At about this time, a group of non-telecom people were looking at this and thought there surely must be a better way. They saw the model being Internet email. Let me backtrack and over simplify. Today, when I send you an email, my email server “calls” your email server asks if “Joe lives here” and if the answer is YES, then says “here’s an email for Joe.” Internet email works well, you and I use it nearly daily and with only scant problems.

So this group figured they would take the principles of Internet email (which looked a helluva of lot like making a phone call) and write specifications for a new VoIP protocol that would be easy to understand and implement. This protocol was SIP or Session Initiation Protocol. The concept this group had was that MY telephone server could call YOUR telephone server and we’d have a phone call, just like email. SIP talks using plain text (for the most part) and if you look at SIP messages, it looks awfully like a email transaction using SMTP. On the face of it, this seem like a great solution.

The telephone industry thought this was a grand idea until they realized that if your telephone server calls my telephone server, exactly what was the telephone company doing to “add” any value? Who makes any money when you send an email? Well .. nobody. SIP quickly started to sound like the end of their business as they knew it. So the telephone industry decided to the only real way to kill this was to to “help” the SIP specification grow. Rather grow in complexity.
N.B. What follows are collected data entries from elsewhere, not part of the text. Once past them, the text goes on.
(** C10. [get_derived_from] compares the number of distinct matched ids
    with the number of ancestors by [!=]: it raises "Missing some" whenever
    the first is not zero and differs from the second, in either direction.
    So it raises when two distinct ancestors share an md5sum and match a
    record while no ancestor matches records of different ids, and when one
    ancestor matches records of two different ids while every ancestor
    matches a record and no id is matched by two ancestors. *)
Theorem get_derived_from_count_mismatch file t name key otype via st found
    encode_files st1 ids :
  let a := analysis self in
  let ancestors := nodup Nat.eq_dec found in
  let accessioned := somes encode_files ++ new_files st in
  let run := get_derived_from self file name key otype via st in
  let hit g r := In g ancestors /\ In r accessioned /\
                 matches otype (md5sum (get_file a g)) r = true in
  task file = Some t ->
  gen_list (search_up a (recursion_limit self) t name key via) = Ok found ->
  mapM (fun g => file_at_portal self (filename (get_file a g))) ancestors st
  = (Ok encode_files, st1) ->
  py_set (matched_ids self otype ancestors accessioned) = Ok ids ->
  (ids <> [] -> List.length ids <> List.length ancestors ->
   run = (Raise missing_some, st1)) /\
  (forall g1 g2 r,
     g1 <> g2 -> In g2 ancestors ->
     md5sum (get_file a g1) = md5sum (get_file a g2) ->
     hit g1 r ->
     (forall g r1 r2, hit g r1 -> hit g r2 -> accession_key r1 = accession_key r2) ->
     run = (Raise missing_some, st1)) /\
  (forall g0 r1 r2,
     hit g0 r1 -> hit g0 r2 -> accession_key r1 <> accession_key r2 ->
     (forall g, In g ancestors -> exists r, hit g r) ->
     (forall g g' r r', hit g r -> hit g' r' ->
                        accession_key r = accession_key r' -> g = g') ->
     run = (Raise missing_some, st1)).
Proof.
  intros a ancestors accessioned run hit Ht Hs Hm Hp.
  destruct (matched_ids_set otype ancestors accessioned ids Hp) as (ND & Hsound & Hcompl).
  fold a in Hsound, Hcompl.
  assert (Hsome : ids <> [] -> List.length ids <> List.length ancestors ->
                  run = (Raise missing_some, st1)).
  { intros Hne Hlen. unfold run.
    rewrite (get_derived_from_run file t name key otype via st found encode_files st1 ids
               Ht Hs Hm Hp).
    destruct ids; [congruence|]. fold ancestors.
    apply Nat.eqb_neq in Hlen. now rewrite Hlen. }
  assert (Hlen : List.length (map py_hash_key ids) = List.length ids)
    by apply length_map.
  assert (Hkeys : forall g r, hit g r -> In (accession_key r) (map py_hash_key ids)).
  { intros g r (Hg & Hr & Hmt). destruct (Hcompl g r Hg Hr Hmt) as (v & Hv & Ek).
    unfold accession_key. rewrite <- Ek. now apply in_map. }
  assert (Hnonempty : forall g r, hit g r -> ids <> []).
  { intros g r H Hnil. apply Hkeys in H. rewrite Hnil in H. exact H. }
  split; [exact Hsome|]. split.
  - intros g1 g2 r Hne Hg2 Emd5 Hit1 Hone.
    apply Hsome; [eapply Hnonempty; eauto|].
    assert (Hle : List.length (map py_hash_key ids)
                  <= List.length (remove Nat.eq_dec g2 ancestors)).
    { apply (NoDup_partner_length (fun g k => exists r, hit g r /\ accession_key r = k));
        auto.
      - intros k Hk. apply in_map_iff in Hk. destruct Hk as (v & Ek & Hv).
        destruct (Hsound v Hv) as (g & r' & Hg & Hr' & Hmt & Ev).
        assert (Ekey : accession_key r' = k)
          by (unfold accession_key; congruence).
        destruct (Nat.eq_dec g g2) as [->|Hgne].
        + exists g1. split.
          * apply in_in_remove; auto. apply Hit1.
          * exists r'. split; auto. split; [apply Hit1|]. split; auto.
            fold a. rewrite Emd5. exact Hmt.
        + exists g. split; [apply in_in_remove; auto|].
          exists r'. split; auto. repeat split; auto.
      - intros g k k' (ra & Ha & Eka) (rb & Hb & Ekb).
        rewrite <- Eka, <- Ekb. eapply Hone; eauto. }
    pose proof (remove_length_lt Nat.eq_dec ancestors g2 Hg2). lia.
  - intros g0 r1 r2 Hit1 Hit2 Hdiff Hall Hinj.
    apply Hsome; [eapply Hnonempty; eauto|].
    assert (Hle : List.length (map Some ancestors ++ [None])
                  <= List.length (map py_hash_key ids)).
    { apply (NoDup_partner_length
               (fun k (y : option fid) =>
                  match y with
                  | Some g => (exists r, hit g r /\ accession_key r = k)
                              /\ k <> accession_key r2
                  | None => k = accession_key r2
                  end)).
      - apply NoDup_app.
        + apply NoDup_map_NoDup_ForallPairs; [|apply NoDup_nodup].
          intros x y _ _ E. now inversion E.
        + constructor; [intros []|constructor].
        + intros y Hy [<-|[]]. apply in_map_iff in Hy.
          destruct Hy as (g & E & _). discriminate.
      - intros y Hy. apply in_app_or in Hy. destruct Hy as [Hy|[<-|[]]].
        + apply in_map_iff in Hy. destruct Hy as (g & <- & Hg).
          destruct (Nat.eq_dec g g0) as [->|Hgne].
          * exists (accession_key r1). split; [eapply Hkeys; eauto|].
            split; [eauto|exact Hdiff].
          * destruct (Hall g Hg) as (r & Hr).
            exists (accession_key r). split; [eapply Hkeys; eauto|].
            split; [eauto|]. intros E. apply Hgne. eapply Hinj; eauto.
        + exists (accession_key r2). split; [eapply Hkeys; eauto|reflexivity].
      - intros k [g|] [g'|]; auto.
        + intros ((r & Hr & Er) & _) ((r' & Hr' & Er') & _).
          f_equal. eapply Hinj; eauto. congruence.
        + intros (_ & Hk) Hk'. contradiction.
        + intros Hk (_ & Hk'). contradiction. }
    rewrite length_app, length_map in Hle. simpl in Hle. lia.
Qed.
Over the course of the last years, the telephone industry has taken SIP, which was rather simple to start with and basically layered in 50 years of telephone requirements. Lacking an international standard organization to mandate what SIP should be, SIP has mutated in multiple flavors that may not be understood by another supposedly SIP compliant device. This, of course, has spawned a whole new industry who make sophisticated protocol converters which convert one type of SIP message to another. All of this in the name of making telephone calls simpler. Obviously, no good deed goes unpunished.